**Required action**
In the data below, find the line that contains "- set (c := Z.to_nat CHUNK_SIZE)." and the line that contains "destruct (IH (drop". Copy both, plus every line between them, exactly.
++++ Data for review ++++
Lemma encBinary_loop_frames fuel v b :
  v <> [] -> (length v < fuel)%nat ->
  encBinary_loop fuel v b = b ++ bin_frames fuel v.
Proof.
  revert v b. induction fuel as [|fuel IH]; intros v b Hne Hf; [lia|].
  cbn [encBinary_loop bin_frames].
  assert (0 < length v)%nat by (destruct v; [done|simpl; lia]).
  destruct (_ <=? 0) eqn:E0; zify_bool; [lia|].
  destruct (CHUNK_SIZE <? _) eqn:E1; zify_bool.
  - assert (Hd : (0 < length (drop (Z.to_nat CHUNK_SIZE) v) < fuel)%nat).
    { rewrite length_drop. unfold CHUNK_SIZE in *. lia. }
    rewrite IH; [by unfold encByte; rewrite <- !app_assoc| |lia].
    intros E. rewrite E in Hd. simpl in Hd. lia.
  - assert (u16 (Z.of_nat (length v)) = Z.of_nat (length v)) as ->
      by (apply (wrap_id 16); unfold CHUNK_SIZE in *; lia).
    rewrite Nat2Z.id, take_ge, drop_ge by done.
    assert (forall b, encBinary_loop fuel [] b = b) as -> by (by destruct fuel).
    unfold bin_header, encByte. repeat case_match; by rewrite <- !app_assoc.
Qed.

Definition bin_tag (t : Z) : Prop :=
  0x20 <= t <= 0x2f \/ 0x34 <= t <= 0x37 \/ t = 0x41 \/ t = 0x42.

(** A binary header announces [n] bytes, the last ones or not. *)
Definition bin_announces (hdr : bytes) (n : Z) (is_last : bool) : Prop :=
  exists t h, hdr = t :: h /\ bin_tag t /\ negb (t =? BC_BINARY_CHUNK) = is_last
    /\ reads (getBinaryLength t) h n.

Lemma bin_announces_header n : 0 <= n <= CHUNK_SIZE -> bin_announces (bin_header n) n true.
Proof.
  intros Hn. unfold bin_header, bin_announces, getBinaryLength, bin_tag, INT_DIRECT_MAX.
  hessian_const. destruct (n <=? 0x0f) eqn:E1; zify_bool.
  { exists (u8 (0x20 + n)), []. rewrite u8_id by (unfold is_byte; lia).
    split_and!; [done|lia|lia|]. tag_case. apply reads_ret_eq. wrap_lia. }
  destruct (n <=? 0x3ff) eqn:E2; zify_bool.
  { exists (u8 (0x34 + Z.shiftr n 8)), [u8 n].
    assert (u8 (0x34 + Z.shiftr n 8) = 0x34 + n / 256) as -> by wrap_lia.
    assert (0x34 <= 0x34 + n / 256 <= 0x37) by (Z.div_mod_to_equations; lia).
    split_and!; [done|lia|lia|]. tag_case. apply reads_read1, reads_ret_eq. wrap_lia. }
  eexists _, _. split_and!; [done|lia|done|]. tag_case.
  apply reads_read2, reads_ret_eq. wrap_lia.
Qed.

Lemma bin_announces_chunk : bin_announces bin_chunk_header CHUNK_SIZE false.
Proof.
  eexists _, _. split_and!; [done|unfold bin_tag; hessian_const; lia|done|].
  apply reads_read2, reads_ret.
Qed.

Lemma readChunk_reads t h n data v :
  reads (getBinaryLength t) h n -> 0 <= n <= CHUNK_SIZE -> Z.of_nat (length v) = n ->
  reads (readChunk t data) (h ++ v) (Some (data ++ v)).
Proof.
  intros Hg Hn Hl. apply reads_bind with n; [by apply reads_trace|].
  destruct (CHUNK_SIZE <? n) eqn:E; zify_bool; [lia|].
  rewrite <- (app_nil_r v) at 1. apply reads_full; [lia|]. apply reads_ret.
Qed.

Lemma reads_readBufByte t : reads (or_zero 0 readBufByte) [t] t.
Proof. apply reads_or_zero, reads_read1, reads_ret. Qed.

(** The chunks behind their first tag [t]. *)
Lemma decBinary_loop_frames fuelF v :
  (length v < fuelF)%nat ->
  exists t inp, bin_frames fuelF v = t :: inp /\ bin_tag t /\
    forall fuel data, (length inp < fuel)%nat ->
      reads (decBinary_loop fuel t data) inp (data ++ v).
Proof.
  revert v. induction fuelF as [|fuelF IH]; intros v HfF; [lia|]. cbn [bin_frames].
  destruct (CHUNK_SIZE <? Z.of_nat (length v)) eqn:E; zify_bool.
  - set (c := Z.to_nat CHUNK_SIZE).
    assert (Hc : (0 < c < length v)%nat) by (unfold c, CHUNK_SIZE in *; lia).
    destruct (IH (drop c v)) as (t & inp & Ef & Ht & Hr); [rewrite length_drop; lia|].
    destruct bin_announces_chunk as (t0 & h0 & E0 & Ht0 & Hl0 & Hg0).
    rewrite Ef, E0. exists t0, (h0 ++ take c v ++ t :: inp).
    split_and!; [reflexivity|done|].
    intros fuel data Hf. destruct fuel as [|fuel]; [lia|]. cbn [decBinary_loop].
    apply negb_false_iff in Hl0. rewrite Hl0.
    rewrite app_assoc. apply reads_bind with (Some (data ++ take c v)).
    + apply readChunk_reads with CHUNK_SIZE; [done|unfold CHUNK_SIZE; lia|].
      rewrite length_take. unfold c, CHUNK_SIZE in *. lia.
    + apply (reads_bind _ _ [t] inp t); [apply reads_readBufByte|].
      rewrite <- (take_drop c v) at 2. rewrite app_assoc.
      apply Hr. rewrite !length_app in Hf. cbn [length] in Hf. lia.
  - destruct (bin_announces_header (Z.of_nat (length v))) as (t & h & Eh & Ht & Hl & Hg); [lia|].
    rewrite Eh. exists t, (h ++ v). split_and!; [reflexivity|done|].
    intros fuel data Hf. destruct fuel as [|fuel]; [lia|]. cbn [decBinary_loop].
    apply negb_true_iff in Hl. rewrite Hl.
    rewrite <- (app_nil_r (h ++ v)). apply reads_bind with (Some (data ++ v)).
    + apply readChunk_reads with (Z.of_nat (length v)); [done|lia|done].
    + apply reads_ret.
Qed.

(** Non-empty binary data of any length is read back as it was written. *)
Lemma decBinary_encBinary v :
  v <> [] -> reads_tagged decBinary (encBinary v []) v.
Proof.
  intros Hne. assert (encBinary v [] = bin_frames (S (length v)) v) as ->.
  { unfold encBinary. destruct v as [|x l] eqn:Ev; [done|]. rewrite <- Ev in *.
    rewrite encBinary_loop_frames by (done || lia). done. }
  destruct (decBinary_loop_frames (S (length v)) v) as (t & inp & -> & Ht & Hr); [lia|].
  assert (is_byte t) by (unfold bin_tag, is_byte in *; lia).
  assert (Hbody : reads (if t =? BC_NULL then ret []
     else fun r => decBinary_loop (S (base.length (unread r))) t [] r) inp v).
  { unfold bin_tag in Ht. hessian_const. tag_case.
    intros r rest Hok Hr'. apply (Hr _ []); [|done|done]. rewrite Hr', length_app. lia. }
  split_and!; [done| |].
  - apply (reads_bind _ _ [t] inp t); [apply reads_readBufByte|done].
  - apply reads_bind_nil with t; [|done].
    destruct (negb (t =? TAG_READ)) eqn:E.
    + rewrite u8_id by done. apply reads_ret.
    + unfold bin_tag, TAG_READ in *. lia.
Qed.

(** ** Properties *)

(** Every 32-bit integer is read back from what [encInt32] wrote, at any
    position of the stream and consuming exactly its bytes; the value is the one
    written except for the negative numbers of a compact form, which come back
    as the unsigned number of the same bytes. *)
Lemma int32_roundtrip v r rest :
  is_i32 v -> buf_ok r -> unread r = encInt32 v [] ++ rest ->
  exists r', decInt32 TAG_READ r = (Ret (int32_back v), r') /\ unread r' = rest
    /\ (int32_back v = v <-> 0 <= v \/ v < -0x40000).
Proof.
  intros Hv Hok Hr.
  destruct (reads_tag_read _ _ _ (decInt32_encInt32 v Hv) r rest Hok Hr) as (r' & E & _ & Hr').
  exists r'. split_and!; [done|done|].
  unfold int32_back. repeat case_match; zify_bool; lia.
Qed.

(** The same for 64-bit integers and [encInt64]. *)
Lemma int64_roundtrip v r rest :
  is_i64 v -> buf_ok r -> unread r = encInt64 v [] ++ rest ->
  exists r', decInt64 TAG_READ r = (Ret (int64_back v), r') /\ unread r' = rest
    /\ (int64_back v = v <-> 0 <= v \/ v < -0x40000).
Proof.
  intros Hv Hok Hr.
  destruct (reads_tag_read _ _ _ (decInt64_encInt64 v Hv) r rest Hok Hr) as (r' & E & _ & Hr').
  exists r'. split_and!; [done|done|].
  unfold int64_back. repeat case_match; zify_bool; lia.
Qed.

(** C35. A string of fewer than 2^31 characters, of whatever length in bytes and
    in however many chunks, is read back unchanged. *)
Theorem string_roundtrip `{GX : GxStrings} {GXok : GxStringsOk} s rs r rest :
  s = encode_runes rs -> scalars rs -> Z.of_nat (length rs) < 2 ^ 31 ->
  buf_ok r -> unread r = encString s [] ++ rest ->
  exists r', decString TAG_READ r = (Ret s, r') /\ unread r' = rest.
Proof.
  intros -> Hs Hl Hok Hr.
  destruct (reads_tag_read _ _ _ (decString_encString rs Hs Hl) r rest Hok Hr)
    as (r' & E & _ & Hr'). by exists r'.
Qed.

Lemma string_roundtrip_witness : exists r',
  decString TAG_READ (NewReader (@encString plain_Slice (lit "abc" ++ [0xe2; 0x82; 0xac]) [] ++ [0x4e]))
  = (Ret (lit "abc" ++ [0xe2; 0x82; 0xac]), r') /\ unread r' = [0x4e].
Proof.
  apply (@string_roundtrip plain_Slice plain_Slice_ok _ [97; 98; 99; 0x20ac]);
    [reflexivity|by repeat constructor|reflexivity|apply NewReader_ok|reflexivity].
Defined.

(** Every non-empty byte string is read back unchanged, in chunks of 4096
    bytes. *)
Lemma binary_roundtrip v r rest :
  v <> [] -> buf_ok r -> unread r = encBinary v [] ++ rest ->
  exists r', decBinary TAG_READ r = (Ret v, r') /\ unread r' = rest.
Proof.
  intros Hv Hok Hr.
  destruct (reads_tag_read _ _ _ (decBinary_encBinary v Hv) r rest Hok Hr) as (r' & E & _ & Hr').
  by exists r'.
Qed.

(** An integral double of two bytes does not survive: [encFloat] writes it
    under [BC_DOUBLE_BYTE], [decDouble] reads the high byte only and leaves the
    low one in the stream. *)
Lemma double_short_desync v r rest :
  f64_small v 0x80 0x8000 -> buf_ok r -> unread r = encFloat v [] ++ rest ->
  exists r', decDouble TAG_READ r = (Ret (DFloat64 (f64_of_int (int64_of_f64 v / 256))), r')
    /\ unread r' = u8 (int64_of_f64 v) :: rest.
Proof.
  intros [Heq Hiv] Hok Hr. unfold encFloat in Hr. rewrite Heq in Hr.
  set (iv := int64_of_f64 v) in *.
  replace (iv =? 0) with false in Hr by lia. replace (iv =? 1) with false in Hr by lia.
  replace ((-0x80 <=? iv) && (iv <? 0x80)) with false in Hr by lia.
  replace ((-0x8000 <=? iv) && (iv <? 0x8000)) with true in Hr by lia.
  assert (H : reads (decDouble TAG_READ) [BC_DOUBLE_BYTE; u8 (Z.shiftr iv 8)]
                (DFloat64 (f64_of_int (iv / 256)))).
  { apply reads_tag_read, reads_tagged_intro; [unfold is_byte, BC_DOUBLE_BYTE; lia|].
    apply (reads_bind _ _ [u8 (Z.shiftr iv 8)] [] (u8 (Z.shiftr iv 8))).
    - apply reads_or_zero, ReadByte_reads.
    - assert (u8 (Z.shiftr iv 8) = iv / 256) as -> by wrap_lia. apply reads_ret. }
  destruct (H r (u8 iv :: rest) Hok Hr) as (r' & E & _ & Hr'). by exists r'.
Qed.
++++
**Task output**
  - set (c := Z.to_nat CHUNK_SIZE).
    assert (Hc : (0 < c < length v)%nat) by (unfold c, CHUNK_SIZE in *; lia).
    destruct (IH (drop c v)) as (t & inp & Ef & Ht & Hr); [rewrite length_drop; lia|].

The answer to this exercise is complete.